There are a several guidelines and standards that describe how to conduct a failure mode and effects analysis. The standards cover the FMEA process, the FMEA template to use and provide detailed technical guidance.
Currently, the main standards for FMEAs are:
- IEC 60812 Analysis techniques for system reliability – Procedure for failure mode and effects analysis (FMEA). This International Standard describes Failure Mode and Effects Analysis (FMEA) and Failure Mode, Effects and Criticality Analysis (FMECA) and provides guidance on how to apply both approaches. Available via the IEC website.
- Society of Automobile Engineers (SAE) Standard J1739, Potential Failure Mode and Effects Analysis in Design (Design FMEA), Potential Failure Mode and Effects Analysis in Manufacturing and Assembly Processes (Process FMEA), Revision 1, January 2009 available via the SAE website for USD 78 per copy.
- SAE Aerospace Recommended Practice ARP5580: Recommended Failure Modes and Effects Analysis (FMEA) Practices for Non-Automobile Applications, 2001. This standard is available for USD 78 at the SAE website.
- FMEA-4 Potential Failure Mode and Effects Analysis, 2008, Automotive Industry Action Group (AIAG), which is a technical equivalent of SAE 1739 written specifically for the automotive industry. The standard is available via the AIAG website at a cost of USD 150 to USD 225 for non-members.
- Another frequently quoted standard for FMEAs is MIL-STD-1629A: Procedures for Performing a Failure Mode Effects and Criticality Analysis published by the U.S. Department of Defense in 1984. However, this standard was cancelled by the US Department of Defence in 1998.

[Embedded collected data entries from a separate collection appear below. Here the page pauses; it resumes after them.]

Lemma archive_succeeds fuel after before seen w :
  (∀ i before, ∃ answer, ArchivedPage i channelID private before = inl answer) →
  archive_read after before seen → (length (older before) < fuel)%nat →
  ∃ out w', ThreadsArchived_loop (T:=T) fuel channelID private after before seen w = Some (inl out, w').
Proof.
  intros Hok. revert before seen w. induction fuel as [|fuel IH]; intros before seen w Hread Hf; [lia|].
  cbn [ThreadsArchived_loop]. unfold bind, ask. destruct (Hok (w_step w) before) as [[threads more] Hp]. rewrite Hp.
  destruct (last threads) as [oldest|] eqn:El; [|by eexists _, _].
  pose proof (archive_page after before seen _ threads more oldest Hread Hp El) as Hpage.
  destruct (until_covered after threads) as [reached kept]. destruct Hpage as (_ & Hgo & [t Ht]).
  destruct (reached || negb more); [by eexists _, _|]. destruct (Hgo eq_refl) as (Hread' & Hne & Hlen).
  assert (archived_at oldest = th_ArchiveTimestamp t) as Et by (unfold archived_at; by rewrite Ht). rewrite Et in *.
  rewrite Ht, bool_decide_eq_false_2 by done. apply IH; [done|lia].
Qed.

(** Without twins nothing is missing. *)
Lemma archive_exact after out :
  NoDup (archived_at <$> archive) → archive_listed after out → out ≡ₚ List.filter (λ c, negb (covered after c)) archive.
Proof.
  intros Hn [[Hno Hs] Ha]. apply NoDup_Permutation; [by eapply NoDup_fmap_1|eapply NoDup_fmap_1, NoDup_fmap_lfilter, (sa_ids _ _ _ HA)|].
  intros c. rewrite elem_of_lfilter, negb_true_iff. split; [apply Hs|]. intros [Hc Hu]. destruct (Ha c Hc Hu) as [?|(d & Hd & Hid & Hat)]; [done|].
  destruct Hid. f_equal. apply (NoDup_key_inj archived_at archive); [done|by apply Hs|done|done].
Qed.
End Archive.

(** ** Waiting for the budget *)

(** Of any [tries] requests for a page, four steps apart, one is not told to
    wait and retry. *)
Definition told_to_wait `{RestEnv} (i : nat) (guild after : string) : bool :=
  match GuildMembersPage i guild after with
  | inl _ => false
  | inr e => match rate_limited e with Some d => ShouldRetryOnRateLimit && (0 <? d) | None => false end
  end.
Definition waits_bounded `{RestEnv} (tries : nat) (guild : string) : Prop :=
  ∀ i after, ∃ k, (k < tries)%nat ∧ told_to_wait (i + 4 * k) guild after = false.

Lemma memberPage_ends {T : Type} {ENV : Env} {RE : RestEnv} tries guild after r (w : world T) :
  (∃ k, (k < tries)%nat ∧ told_to_wait (S (S (w_step w)) + 4 * k) guild after = false) → is_Some (memberPage tries guild after r w).
Proof.
  revert r w. induction tries as [|tries IH]; intros r w (k & Hk & Hw); [lia|]. cbn [memberPage]. unfold bind, ask, ctx_Err.
  destruct (wait_outcome _); [by eexists|]. destruct (context_err _); [by eexists|]. cbn [w_step tick].
  unfold told_to_wait in Hw. destruct (GuildMembersPage (S (S (w_step w))) guild after) as [page|e] eqn:Ep; [by eexists|].
  destruct (rate_limited e) as [d|] eqn:Ed; [|by eexists]. destruct (negb ShouldRetryOnRateLimit || (d <=? 0)) eqn:Er; [by eexists|].
  destruct (wait_outcome _); [by eexists|]. apply IH. destruct k as [|k].
  - rewrite Nat.mul_0_r, Nat.add_0_r, Ep, Ed in Hw. apply orb_false_iff in Er as [Er1 Er2]. apply negb_false_iff in Er1. rewrite Er1 in Hw. propify. cbn in Hw. propify. lia.
  - exists k. split; [lia|]. cbn [w_step tick]. unfold told_to_wait. by replace (S (S (S (S (S (S (w_step w)))))) + 4 * k)%nat with (S (S (w_step w)) + 4 * S k)%nat by lia.
Qed.

(** ** Properties *)

(** C12: an enumeration of a guild's members, against a provider that
    serves a fixed roster a thousand at a time and may fail, be slow or make
    the client wait at any request, either reports success and hands out
    exactly the roster, each member once, in the order of the numeric ids, as
    complete; or it reports an error and hands out no member. When every
    request is answered, fuel for one page more than the roster fills is enough
    and it succeeds. *)
Theorem enumeration_lists_the_roster {T : Type} `{Env} `{RestEnv} guild roster fuel tries (w : world T) :
  serves_roster guild roster →
  (∀ r e w', GuildMemberEnumeration fuel tries guild w = Some ((r, e), w') →
     match e with
     | None => me_Members r = roster ∧ me_Complete r = true ∧ NoDup ((λ m, memberUserID (Some m)) <$> roster)
     | Some _ => me_Members r = [] ∧ me_Complete r = false
     end)
  ∧ (always_answers guild → (0 < tries)%nat → (length roster < 1000 * fuel)%nat →
     ∃ r w', GuildMemberEnumeration fuel tries guild w = Some ((r, None), w')).
Proof.
  intros HS. assert (listed_so_far "" 0 (mkEnumeration [] 0 "" false 0)) as Hinit by (split; [split; constructor|done]).
  split.
  - intros r e w' E. pose proof (enumerate_sound _ _ _ _ _ _ _ Hinit _ _ E) as Hs. destruct e as [e|]; [done|].
    destruct Hs as (Hord & Hc & _). pose proof (enumerate_served _ _ HS _ _ _ _ _ roster _ Hinit eq_refl _ _ E eq_refl) as Er.
    split_and!; [done|done|]. rewrite <- Er. by apply distinct_users.
  - intros HA Ht Hf. by apply (enumerate_succeeds _ _ HS _ _ _ _ _ roster).
Qed.

(** an enumeration ends against every provider that does not tell
    it to wait for ever: the ids of the members it accepts increase from page
    to page and fit 64 bits, so a provider that repeats pages, reorders them or
    invents ids is stopped with an error. *)
Theorem enumeration_ends {T : Type} `{Env} `{RestEnv} guild tries :
  waits_bounded tries guild → ∃ fuel, ∀ w : world T, is_Some (GuildMemberEnumeration fuel tries guild w).
Proof.
  intros Hw. exists (Z.to_nat (2 ^ 64 + 1)). intros w. apply enumerate_ends.
  - intros after r w1. apply memberPage_ends. apply Hw.
  - rewrite Z2Nat.id; lia.
  - lia.
Qed.

(** C34: against a provider that serves a channel's archived threads
    page by page, latest first, a scan that succeeds lists threads of the
    archive, each once, all of them archived after the given instant (any for
    the zero time); and a thread archived after that instant is missing only if
    the list has another thread of the very same archive instant, behind which
    the cursor has passed it. So the list is exactly the threads archived after
    the instant if no two of the archive share theirs, whatever the sizes of the
    pages. When every request is answered, fuel for one page per thread is
    enough and the scan succeeds, never taking the cursor for stuck. *)
Theorem archived_scan_misses_only_twins {T : Type} `{Env} `{RestEnv} channelID private archive after fuel (w : world T) :
  serves_archive channelID private archive →
  (∀ out w', ThreadsArchived fuel channelID private after w = Some (inl out, w') →
     NoDup (ch_ID <$> out)
     ∧ (∀ c, c ∈ out → c ∈ archive ∧ covered after c = false)
     ∧ (∀ c, c ∈ archive → covered after c = false → c ∈ out ∨ ∃ d, d ∈ out ∧ twin d c)
     ∧ (NoDup (archived_at <$> archive) → out ≡ₚ List.filter (λ c, negb (covered after c)) archive))
  ∧ ((∀ i before, ∃ answer, ArchivedPage i channelID private before = inl answer) → (length archive < fuel)%nat →
     ∃ out w', ThreadsArchived fuel channelID private after w = Some (inl out, w')).
Proof.
  intros HA. split.
  - intros out w' E. pose proof (archive_ends _ _ _ HA _ _ _ _ _ (archive_start archive after) _ _ E out eq_refl) as Hl.
    destruct (Hl) as [[Hn Hs] Ha]. split_and!; [done..|]. intros Hd. by eapply archive_exact.
  - intros Hok Hf. apply (archive_succeeds _ _ _ HA); [done|apply archive_start|]. eapply Nat.le_lt_trans; [apply List.filter_length_le|done].
Qed.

In the many articles on the internet both SAE J1739 and MIL-STD-1629A are usually quoted as the main standards for FMEAs. But if you are working in a processing industry like Oil & Gas, Mining, Chemicals, Pharmaceuticals etc. I strongly believe you would be better off using the SAE Aerospace Recommended Practice ARP5580 or the IEC 60812 standard.
Different Types of FMEAs
The are several approaches to conducting FMEAs. You might hear people talk about a system FMEA, a design FMEA (DFMEA) or a process FMEA (PFMEA).
Each are slightly different, use different worksheets and templates but always come back to the key concept of
- how can this fail?
- why would it fail?
- and what would be the consequence?
If you have read some of my other articles, you’ll know that I like to keep things simple so that we can actually put them to use. When it comes to FMEAs in the world of maintenance and reliability I prefer to think of FMEAs as either:
- A functional FMEA, like you would do during an RCM analysis, or
- A hardware based FMEA where you go by component.
The functional FMEA is something that in my mind is most suitable when you are still earlier in the lifecycle of your equipment. So when it is still on the drawing board and we may not have a full design the best approach is to use a functional FMEA.
When you have your equipment already in operation, potentially already for many years, the hardware FMEA can often be the easiest route to go down. You don’t have to worry about writing accurate function statements. Instead you break your equipment down into system, subsystem, components etc. to the level that is useful. And you determine the failure modes from there.
Because hardware FMEAs don’t determine functions they don’t naturally differentiate between design capacity versus what you actually need from your equipment.
And that’s one of the risks associated with hardware FMEAs.
If you don’t accurately determine the function of the equipment and its subsystems you may very well end up preventing failure modes that don’t really matter. Without an accurate function statement you may not be able to accurately assess the impact of a failure on the equipment and the plant as a whole. And you may end up preventive maintenance that is simply not worth the effort. We’ve all seen that before.
What is DFMEA?
Quite simply a DFMEA is a Design Failure Modes and Effects Analysis, in other words, an FMEA that is executed during the design phase of a project. It is a tool to design for reliability.
What is PFMEA or Process FMEA?
A PFMEA or Process Failure Modes and Effects Analysis is an FMEA that is conducted on a process i.e. it analysis how a process may fail, what the consequence of that process failure might be and then identifies potential corrective actions.
Why do an FMEA?
Before we delve into the steps of conducting an FMEA and have a look at a FMEA template, let’s be clear about why we would be conducting an FMEA.
As Carl S. Carlson notes in his book Effective FMEAs 2 the main objective of an FMEA is to improve the design of a system, subsystem, component or even a process.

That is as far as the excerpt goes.